Reflection 

Every so often, I find myself reflecting on a difficult day and thinking to myself ‘how the hell did I get through that’? Today has been one of those days…

It was an average Monday morning, rushing around to be at school/work for 8am, the boys engrossed in their toys/iPads then crying when it’s time to get dressed because they haven’t finished their breakfast (despite the fact that they get their breakfast at breakfast club within minutes after leaving the house)! Ever since he’s had his splints, Hugo has developed his own routine of taking them off before getting out of bed and putting them on top of his toybox. This morning was different. 

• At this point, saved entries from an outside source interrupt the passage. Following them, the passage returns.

(** Peeking gives the bytes from a place in the queue on and changes nothing. *)
Lemma peek_runs size i mb : inv mb -> 0 <= fst i -> 0 <= snd i < buffer_len -> 0 <= size <= bytes_to_read buffer_len mb ->
  fst i * buffer_len + snd i + size <= write_pos mb ->
  peek buffer_len size i mb = Ret mb (Some (take (Z.to_nat size) (drop (Z.to_nat (fst i * buffer_len + snd i)) (flat mb)))).
Proof using Len_pos Raw_len.
  unfold peek. assert (F : (Z.to_nat size < S (Z.to_nat size))%nat) by lia. revert F. generalize (S (Z.to_nat size)) as fuel.
  intros fuel. revert size i. induction fuel as [| fuel IH]; intros size i F I I0 I1 N P; [lia |].
  pose proof (write_pos_bound mb I) as Wb. pose proof I as [_ _ W _ _ Sz]. assert (Lb : buffer_len < 2 ^ 32) by nia. assert (0 <= fst i * buffer_len) by (apply Z.mul_nonneg_nonneg; lia).
  cbn [peek_loop]. unfold gets, mbind at 1, M_bind at 1. cbn [id]. destruct (Z.ltb_spec (bytes_to_read buffer_len mb) size); [lia |].
  assert (Fi : fst i < chain_size mb) by nia. rewrite u32_small by lia. destruct (Z.leb_spec (snd i + size) buffer_len).
  - rewrite (mbind_ret _ _ mb mb _ (bytes_at_runs i size mb I ltac:(lia) ltac:(lia) ltac:(lia) ltac:(lia))). reflexivity.
  - rewrite (u32_small (buffer_len - snd i)) by lia. set (num := buffer_len - snd i) in *.
    rewrite (mbind_ret _ _ mb mb _ (bytes_at_runs i num mb I ltac:(lia) ltac:(lia) ltac:(lia) ltac:(lia))). rewrite u32_small by lia.
    destruct (advance_index_spec i num) as (J0 & J1 & J2); [lia .. |].
    rewrite (mbind_ret _ _ mb mb _ (IH (size - num) (advance_index buffer_len i num) ltac:(lia) I ltac:(lia) J1 ltac:(lia) ltac:(lia))).
    rewrite J2. unfold mret, M_ret. cbn [default]. unfold id. do 2 f_equal. replace (Z.to_nat size) with (Z.to_nat num + Z.to_nat (size - num))%nat by lia.
    rewrite <- take_take_drop, drop_drop. do 3 f_equal. lia.
Qed.

Lemma peek_front size mb : inv mb -> 0 <= size <= bytes_to_read buffer_len mb ->
  peek buffer_len size (read_ind mb) mb = Ret mb (Some (take (Z.to_nat size) (queued mb))).
Proof using Len_pos Raw_len.
  intros I N. pose proof (bytes_to_read_pos mb I) as Bp. pose proof I as [_ [R0 R] _ _ _ _].
  rewrite peek_runs by (assumption || lia). rewrite R0, front_bytes by assumption. reflexivity.
Qed.

Lemma read_too_much size mb : bytes_to_read buffer_len mb < size -> read buffer_len size mb = Ret mb None.
Proof using Len_pos Raw_len.
  intros L. unfold read. cbn [read_loop]. unfold gets, mbind, M_bind. cbn [id]. destruct (Z.ltb_spec (bytes_to_read buffer_len mb) size); [reflexivity | lia].
Qed.
End Buffer.


(** Buffers of four bytes; ten have arrived and three have been read. *)
Definition toy_buffer : option message_buffer :=
  match (advance_write_ptr 4 [0; 0; 0; 0] 10 ;; advance_read_ptr 4 3)
          (read_some [1; 2; 3; 4; 5; 6; 7; 8; 9; 10] (Nat.iter 2 (push_buffer [0; 0; 0; 0]) (new_message_buffer [0; 0; 0; 0]))) with
  | Ret mb _ => Some mb
  | _ => None
  end.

I found Hugo sat on the landing asking for me to take his ‘bedtime boots’ off. Of course I obliged, joining him on the floor for a morning cuddle first. As I was loosening the straps, he grabs me for another cuddle and says ‘sorry Mummy’. I looked at him laughing and said ‘why are you saying sorry Hugo, that was a lovely cuddle’. He then looks at me with his beautiful huge eyes and simply says ‘sorry about my legs mummy’. My heart literally shattered right there. My innocent baby was apologising to me for his legs. The legs that don’t work like everyone else’s, the legs that prevent him from doing the things that his 4 year old mind wants to do. Those legs are letting him down and frustrating him, which he is probably starting to notice more and more each day. I don’t like to cry in front of Hugo but I was really struggling to hold back the tears. 

I guess I will never know if he was fully aware of what he was saying, or whether he was just sorry for asking me to take his splints off, or if he was just talking rubbish like Hugo does. But the look in his eyes told me he meant what he said. I never ever want Hugo to be sorry for having Duchenne, ever. If anything, it’s me who should be sorry for passing this damn faulty gene onto him. I couldn’t shake this conversation off all day, there have been many moments today where I’ve wanted to fully breakdown in tears and just let it all out again. It’s funny how these things happen all at once, I finished last week feeling strong and confident that I was over the emotional breakdowns, but the last few days have seen the return of my place on that rollercoaster. 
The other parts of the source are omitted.